Монахи вынуждены были повиноваться. Я подошел к алтарю один, весь дрожа, и опустился перед епископом на колени. Прикрыв мне голову орарем, он спросил:
– Веришь ты в Бога и в пресвятую Католическую церковь?
Вместо ответа я вскрикнул, вскочив, сбросил орарь и, не помня себя от боли, стал топтаться на ступеньках алтаря. Епископ отшатнулся от меня, а в это время настоятель и все остальные подались вперед. Видя, что они приближаются ко мне, я собрался с духом и, не говоря ни слова, показал на осколки стекла, разбросанные на ступеньках алтаря как раз там, где мне было велено стоять; они прошли сквозь мои рваные сандалии и поранили мне ноги. Епископ тут же приказал одному из монахов смести их рукавом рясы. Приказание это было сию же минуту исполнено, а еще минуту спустя я стоял перед ним, не испытывая ни страха, ни боли.
– Почему ты не молишься в церкви? – продолжал спрашивать епископ.
– Потому что двери ее для меня заперты.
– Как? Что ты говоришь? У меня в руках донесение с жалобами на тебя, и одна из первых жалоб гласит, что ты отказываешься молиться со всеми в церкви.
– Я уже сказал вам, двери церкви заперты для меня… Увы!
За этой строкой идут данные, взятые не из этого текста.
Definition emit (ev : event) : io unit :=
  fun σ =>
    (inr tt,
     Machine (current_timestamp σ) (previous_message σ) (message σ)
             (trace σ ++ [ev])).

Definition logger_debug (text : string) : io unit := emit (Log DEBUG text).
Definition logger_info (text : string) : io unit := emit (Log INFO text).
Definition logger_error (text : string) : io unit := emit (Log ERROR text).
Definition logger_critical (text : string) : io unit := emit (Log CRITICAL text).

Definition get_current_timestamp : io pyval :=
  fun σ => (inr (current_timestamp σ), σ).
Definition get_previous_message : io string :=
  fun σ => (inr (previous_message σ), σ).
Definition get_message : io string :=
  fun σ => (inr (message σ), σ).

Definition set_current_timestamp (v : pyval) : io unit :=
  fun σ => (inr tt, Machine v (previous_message σ) (message σ) (trace σ)).
Definition set_previous_message (s : string) : io unit :=
  fun σ => (inr tt, Machine (current_timestamp σ) s (message σ) (trace σ)).
Definition set_message (s : string) : io unit :=
  fun σ => (inr tt, Machine (current_timestamp σ) (previous_message σ) s (trace σ)).

(** ** The environment *)

(** [os.getenv] of the three credentials, read once when the module is
    imported: [None] for a variable that is not set. *)
Record config : Type := Config {
  PRACTICUM_TOKEN : option string;
  TELEGRAM_TOKEN : option string;
  TELEGRAM_CHAT_ID : option string
}.

(** What [requests.get] does: it raises (a [RequestException] with some
    description), or it returns a response with a status code whose
    [json()] method returns the decoded body or raises a
    [JSONDecodeError] with some description. *)
Inductive http_outcome : Type :=
| RequestFailed (description : string)
| Response (status_code : Z) (json : string + pyval).

(** What [bot.send_message] does when it keeps to what python-telegram-bot
    documents: every failure of a send, transport or protocol, is a
    [telegram.error.TelegramError], whose [str] is its description.  A
    send that raises an exception of another class is in [open_world]. *)
Inductive send_outcome : Type :=
| Delivered
| TelegramError (description : string).

(** The outside world during one cycle of the loop. *)
Record world : Type := World {
  requests_get : pyval -> http_outcome;
  bot_send_message : string -> send_outcome
}.

(** The outside world when nothing is assumed of the bot.  The [try] of
    [send_message] catches [telegram.error.TelegramError] and nothing
    else: [uncaught text = Some e] says that [bot.send_message] raises
    [e], an exception of another class, on [text]; where it is [None] the
    send does what [answers] says.  [requests.get] is as in [answers]. *)
Record open_world : Type := OpenWorld {
  answers : world;
  uncaught : string -> option pyexn
}.

(** ** Module constants *)

Definition RETRY_PERIOD : Z := 600.

Definition ENDPOINT : string :=
  "https://practicum.yandex.ru/api/user_api/homework_statuses/".

Definition HTTPStatus_OK : Z := 200.

Definition HOMEWORK_VERDICTS : gmap string string :=
  <["approved" := "Работа проверена: ревьюеру всё понравилось. Ура!"]>
  (<["reviewing" := "Работа взята на проверку ревьюером."]>
  (<["rejected" := "Работа проверена: у ревьюера есть замечания."]> ∅)).

(** [hash(v)] succeeds: lists and dicts are unhashable. *)
Definition hashable (v : pyval) : bool :=
  match v with
  | PList _ | PDict _ => false
  | PNone | PBool _ | PInt _ | PFloat _ | PStr _ => true
  end.

(** [HOMEWORK_VERDICTS.get(status)], behind [status in HOMEWORK_VERDICTS]
    and [HOMEWORK_VERDICTS[status]]: the operand is hashed first, which
    raises a [TypeError] for an unhashable one (worded as CPython words it
    up to 3.13); a hashable value that is not a [str] equals none of the
    keys. *)
Definition verdicts_lookup (status : pyval) : io (option string) :=
  if negb (hashable status) then
    raise TypeError ("unhashable type: '" +:+ type_name status +:+ "'")
  else
    ret (match status with
         | PStr s => HOMEWORK_VERDICTS !! s
         | _ => None
         end).

(** The state of a process before [main] has assigned anything. *)
Definition boot : machine := Machine PNone "" "" [].

(** ** Sample inputs

    Concrete worlds and states, for the worked examples that close the
    file. *)

Module Samples.

(** A rendering for the sample runs: CPython's [repr] of [None], of
    booleans and integers, and of strings that hold no quote, backslash or
    unprintable character.  The samples render no other value. *)
Definition repr (v : pyval) : string :=
  match v with
  | PNone => "None"
  | PBool true => "True"
  | PBool false => "False"
  | PInt n => pretty n
  | PStr s => "'" +:+ s +:+ "'"
  | PFloat _ | PList _ | PDict _ => "..."
  end.

Definition credentials : config :=
  Config (Some "y0_practicum") (Some "5000:telegram") (Some "424242").

Definition empty_chat_id : config :=
  Config (Some "y0_practicum") (Some "5000:telegram") (Some "").

Definition homework (name status : pyval) : pyval :=
  PDict (<["homework_name" := name]> (<["status" := status]> ∅)).

Definition answer (homeworks date : pyval) : gmap string pyval :=
  <["homeworks" := homeworks]> (<["current_date" := date]> ∅).

(** A world in which the API answers 200 with [body] and sends succeed. *)
Definition serving (body : pyval) : world :=
  World (fun _ => Response 200 (inr body)) (fun _ => Delivered).

(** A world in which the API cannot be reached. *)
Definition unreachable : world :=
  World (fun _ => RequestFailed "Max retries exceeded") (fun _ => Delivered).

(** A world in which the API answers 200 with [body] and Telegram is down. *)
Definition telegram_down (body : pyval) : world :=
  World (fun _ => Response 200 (inr body))
        (fun _ => TelegramError "Timed out").

(** The loop about to start its first cycle at time 5. *)
Definition started : machine := Machine (PInt 5) "" "" [].

Definition approved_proj1 : string :=
  "Изменился статус проверки работы " +:+ dq +:+ "proj1" +:+ dq +:+
  ". Работа проверена: ревьюеру всё понравилось. Ура!".

(** [body] is served, and every send raises an exception that is not a
    [TelegramError]. *)
Definition broken_bot (body : pyval) : open_world :=
  OpenWorld (serving body) (fun _ => Some (Raise Exception "send failed")).

(** A constructor [telegram.Bot] that refuses the empty token, as
    python-telegram-bot does, and accepts every other one. *)
Definition telegram_Bot (token : option string) : option pyexn :=
  match token with
  | Some "" => Some (Raise InvalidToken "Invalid token")
  | _ => None
  end.

End Samples.

Section Program.

(** [repr] of a value.  Its text for strings (quoting and escapes) and for
    floats is CPython's business; the program only splices it into
    messages, so it stays a parameter. *)
Variable py_repr : pyval -> string.

Variable cfg : config.

(** [str(v)], as an f-string field renders [v]: a [str] is itself, every
    other value is its [repr]. *)
Definition py_str (v : pyval) : string :=
  match v with
  | PStr s => s
  | _ => py_repr v
  end.

(** [str(error)]: the argument, except that [KeyError] shows the [repr]
    of its argument. *)
Definition str_exn (e : pyexn) : string :=
  match exn_class_of e with
  | KeyError => py_repr (PStr (exn_arg e))
  | _ => exn_arg e
  end.

(** [f'{token}'] for a credential, which may be [None]. *)
Definition str_token (t : option string) : string := default "None" t.

Definition HEADERS_Authorization : string :=
  "OAuth " +:+ str_token (PRACTICUM_TOKEN cfg).

(** *** check_tokens *)
Definition check_tokens : bool :=
  forallb (fun value => match value with Some _ => true | None => false end)
          [PRACTICUM_TOKEN cfg; TELEGRAM_TOKEN cfg; TELEGRAM_CHAT_ID cfg].

(** *** send_message *)
Definition send_message (bot : string -> send_outcome) (text : string) : io unit :=
  logger_info ("Бот отправил сообщение: " +:+ text) ;;
  emit (SendMessage (TELEGRAM_CHAT_ID cfg) text) ;;
  match bot text with
  | Delivered => logger_debug ("Бот отправил сообщение: " +:+ text)
  | TelegramError error =>
      logger_error ("Ошибка при отправке сообщения: " +:+ error)
  end.

(** *** get_api_answer *)
Definition get_api_answer (w : world) (current_timestamp : pyval) : io pyval :=
  logger_info "Отправляем запрос к API Практикума" ;;
  let timestamp := current_timestamp in
  emit (HttpGet ENDPOINT HEADERS_Authorization timestamp) ;;
  match requests_get w timestamp with
  | RequestFailed _ =>
      raise ConnectionError "Проблемы с подключением к серверу"
  | Response status_code json =>
      if negb (Z.eqb status_code HTTPStatus_OK) then
        raise Exception
          ("Эндпоинт " +:+ ENDPOINT +:+ " недоступен. " +:+
           "Код ответа API: " +:+ pretty status_code)
      else
        match json with
        | inr body => ret body
        | inl description => raise JSONDecodeError description
        end
  end.

(** *** check_response *)
Definition check_response (response : pyval) : io pyval :=
  logger_info "Начинаем проверку ответа сервера" ;;
  match response with
  | PDict d =>
      if negb (dict_contains "homeworks" d)
         || negb (dict_contains "current_date" d) then
        raise KeyError
          ("Некорректный ответ от API - " +:+
           "в словаре отсутствует необходимый ключ")
      else
        let homeworks := dict_get "homeworks" d in
        match homeworks with
        | PList items =>
            match items !! 0%nat with
            | Some first => ret first
            | None => raise IndexError "list index out of range"
            end
        | _ =>
            raise TypeError
              ("Некорректный ответ от API - " +:+
               dq +:+ "homeworks" +:+ dq +:+ " должен иметь тип list")
        end
  | _ => raise TypeError "Некорректный ответ от API - ожидался словарь"
  end.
Я так же не мог добиться, чтобы их для меня открыли, как не мог добиться, чтобы открылись для меня сердца монастырской братии; здесь заперто для меня все.
Епископ повернулся к настоятелю.
– Двери церкви всегда заперты для врагов Господа, – ответил тот.
– Я задал простой вопрос, – сказал епископ все тем же строгим и спокойным голосом, – и требую, чтобы мне ответили прямо, без обиняков. Действительно ли вы запирали двери церкви и не пускали туда этого несчастного? Верно ли, что вы лишили его права обратить молитвы свои к Богу?